Lemma apiCall_run {A : Type} format request (k : Response -> M A) st :
  apiCall format request k st =
  match wrap "登录失败: %w" ensureLoggedIn st with
  | (Ok _, st1) =>
      match wrap "获取CSRF令牌失败: %w" getCSRFToken st1 with
      | (Ok csrfToken, st2) =>
          match script (world st2) with
          | Unbuilt reason :: _ =>
              (Fail (Errorf "创建请求失败: %w" [argError (urlError reason)]), st2)
          | _ =>
              match wrap format (Do (request (self st2) csrfToken)) st2 with
              | (Ok resp, st3) => k resp st3
              | (Fail e, st3) => (Fail e, st3)
              end
          end
      | (Fail e, st2) => (Fail e, st2)
      end
  | (Fail e, st1) => (Fail e, st1)
  end.
Proof.
  unfold apiCall. rewrite bind_run.
  destruct (wrap "登录失败: %w" ensureLoggedIn st) as [[[]|e1] st1]; [|done].
  rewrite bind_run.
  destruct (wrap "获取CSRF令牌失败: %w" getCSRFToken st1) as [[tok|e2] st2]; [|done].
  rewrite bind_run. unfold client at 1.
  rewrite bind_run, NewRequestWithContext_run. simpl.
  destruct (script (world st2)) as [|[reason|reason|resp] rest]; try done;
    by rewrite bind_run.
Qed.

Lemma Do_effect req st :
  self (Do req st).2 = self st /\
  sent (world (Do req st).2) = sent (world st) ++ [req].
Proof.
  unfold Do. by destruct (script (world st)) as [|[reason|reason|resp] rest].
Qed.

Lemma apiCall_discipline {A : Type} format request (k : Response -> M A) st :
  (forall resp st0, (k resp st0).2 = st0) ->
  discipline st (apiCall format request k st) request.
Proof.
  intros Hk. unfold discipline. rewrite apiCall_run.
  destruct (ensureLoggedIn_effect st) as (pre1 & Hs1 & Hall1 & Hlen1 & Hin1 & Hok1 & Hself1).
  destruct (wrap_run "登录失败: %w" ensureLoggedIn st) as (W1 & W2 & _).
  destruct (wrap "登录失败: %w" ensureLoggedIn st) as [[[]|e1] st1] eqn:E1; simpl in *.
  2:{ exists pre1. rewrite W1.
      split; [done|]. split; [lia|]. split; [intros H; left; auto|].
      left. split; [done|eauto]. }
  assert (Hlog1 : loggedIn (self st1) = true).
  { rewrite W1. apply Hok1. by apply W2. }
  assert (Hbase1 : baseURL (self st1) = baseURL (self st)).
  { rewrite W1. destruct Hself1 as [->| ->]; done. }
  destruct (getCSRFToken_effect st1) as (Hlog2 & Hbase2 & _ & Hs2).
  destruct (wrap_run "获取CSRF令牌失败: %w" getCSRFToken st1) as (V1 & V2 & _).
  assert (Hpre : exists pre,
    sent (world (getCSRFToken st1).2) = sent (world st) ++ pre /\
    Forall (toLogin (self st)) pre /\ length pre <= 3 /\
    (loggedIn (self st) = true -> pre = [] \/ pre = [loginPageRequest (self st)])).
  { destruct Hs2 as [Hs2|Hs2]; rewrite Hs2, W1, Hs1.
    - exists pre1. split; [done|]. split; [done|]. split; [lia|].
      intros H. left. auto.
    - exists (pre1 ++ [loginPageRequest (self st1)]). rewrite <- app_assoc.
      split; [by rewrite W1|]. split; [|split].
      + apply Forall_app. split; [done|].
        apply Forall_cons. split; [|apply Forall_nil_2].
        unfold toLogin. simpl. by rewrite Hbase1.
      + rewrite length_app. simpl. lia.
      + intros H. right. rewrite (Hin1 H). simpl.
        rewrite W1. destruct Hself1 as [->| Hs]; [done|].
        rewrite Hs. reflexivity. }
  destruct Hpre as (pre & Hsent & Hall & Hlen & Hin).
  destruct (wrap "获取CSRF令牌失败: %w" getCSRFToken st1) as [[tok|e2] st2] eqn:E2;
    simpl in *.
  2:{ exists pre. rewrite V1. split; [done|]. split; [done|]. split; [done|].
      left. split; [done|eauto]. }
  assert (Htok : token (csrfCache (self st2)) = tok).
  { pose proof (proj1 (V2 tok) eq_refl) as Hrun.
    destruct (getCSRFToken st1) as [r st2'] eqn:E. simpl in *. subst.
    by destruct (getCSRFToken_Ok_inv _ _ _ E) as (? & _). }
  assert (Hlog : loggedIn (self st2) = true) by (rewrite V1, Hlog2; done).
  destruct (wrap_run format (Do (request (self st2) tok)) st2) as (U1 & _ & _).
  destruct (Do_effect (request (self st2) tok) st2) as (D1 & D2).
  exists pre. split; [done|]. split; [done|]. split; [done|].
  assert (Hgoal : forall out : Result A * Conf,
    out.2 = (Do (request (self st2) tok) st2).2 ->
    sent (world out.2) =
      sent (world st) ++ pre ++ [request (self out.2) (token (csrfCache (self out.2)))] /\
    loggedIn (self out.2) = true).
  { intros out ->. rewrite D1, D2, Htok. split; [|done].
    rewrite V1, Hsent. by rewrite <- app_assoc. }
  destruct (script (world st2)) as [|[reason|reason|resp0] rest0] eqn:Hscript.
  2:{ left. simpl. rewrite V1. split; [done|eauto]. }
  all: right;
    destruct (wrap format (Do (request (self st2) tok)) st2) as [[resp|e3] st3] eqn:E3;
    simpl in U1; apply Hgoal; simpl; [|done]; by rewrite Hk.
Qed.

(** X20: whatever the backend answers, a call of [executeSQLInternal]
    or [GetDatabases] sends at most three requests to the login endpoint
    and then at most one request of its own, last; that request is sent
    only with the client logged in, and carries the token now in the
    cache; when it is not sent the call returns an error.  On a client
    that is already logged in the login traffic is at most one GET of the
    login page: the credentials are not posted again, whatever the
    backend answers. *)
Theorem api_requests sql databaseID schema st :
  discipline st (executeSQLInternal sql databaseID schema st)
    (fun c csrfToken => executeRequest c csrfToken sql databaseID schema) /\
  discipline st (GetDatabases st) databasesRequest.
Proof.
  split.
  - apply (apiCall_discipline "执行SQL失败: %w"
             (fun c csrfToken => executeRequest c csrfToken sql databaseID schema)
             (fun resp =>
                body ← wrap "读取响应失败: %w" (ReadAll resp);
                if bool_decide (StatusCode resp = StatusOK) then
                  match Unmarshal decodeSupersetResponse zeroSupersetResponse resp with
                  | None =>
                      fail (Errorf "解析响应失败: %w, 响应体: %s"
                                   [argError jsonError; argString body])
                  | Some supersetResponse => mret (normalize supersetResponse)
                  end
                else fail (Errorf "API请求失败，状态码: %d, 响应: %s"
                                  [argInt (StatusCode resp); argString body]))).
    intros resp st0. rewrite bind_run. unfold wrap, ReadAll.
    destruct (ReadFails resp); simpl; [done|].
    destruct (bool_decide (StatusCode resp = StatusOK)); [|done].
    by destruct (Unmarshal decodeSupersetResponse zeroSupersetResponse resp).
  - apply (apiCall_discipline "获取数据库列表失败: %w" databasesRequest
             (fun resp =>
                body ← wrap "读取响应失败: %w" (ReadAll resp);
                if bool_decide (StatusCode resp = StatusOK)
                then decodeDatabaseList resp body
                else fail (Errorf "API请求失败，状态码: %d, 响应: %s"
                                  [argInt (StatusCode resp); argString body]))).
    intros resp st0. rewrite bind_run. unfold wrap, ReadAll.
    destruct (ReadFails resp); simpl; [done|].
    destruct (bool_decide (StatusCode resp = StatusOK)); [|done].
    unfold decodeDatabaseList.
    destruct (Unmarshal decodeEnvelope nilSlice resp); [done|].
    by destruct (Unmarshal decodeDatabases nilSlice resp).
Qed.

(** The state in which a ready client sends its request. *)
Definition primed (st : Conf) : Conf :=
  mkConf (self st)
         (mkWorld (clock (world st) + Z.of_N (hd 0%N (ticks (world st))))
                  (tl (ticks (world st))) (script (world st)) (sent (world st))).

Lemma apiCall_ready {A : Type} format request (k : Response -> M A) st resp rest :
  ready st -> script (world st) = Answer resp :: rest ->
  apiCall format request k st =
  match wrap format (Do (request (self st) (token (csrfCache (self st))))) (primed st) with
  | (Ok resp, st3) => k resp st3
  | (Fail e, st3) => (Fail e, st3)
  end.
Proof.
  intros (Hin & Htok & Hfresh) Hscript. rewrite apiCall_run.
  assert (H1 : wrap "登录失败: %w" ensureLoggedIn st = (Ok tt, st)).
  { unfold wrap, ensureLoggedIn. rewrite bind_run. unfold client. by rewrite Hin. }
  rewrite H1.
  assert (H2 : wrap "获取CSRF令牌失败: %w" getCSRFToken st =
               (Ok (token (csrfCache (self st))), primed st)).
  { unfold wrap. by rewrite getCSRFToken_hit. }
  rewrite H2. simpl. by rewrite Hscript.
Qed.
══════════════════════════════
Your answer should be only the number of lines in the entries above that hold the string "Hsent".

2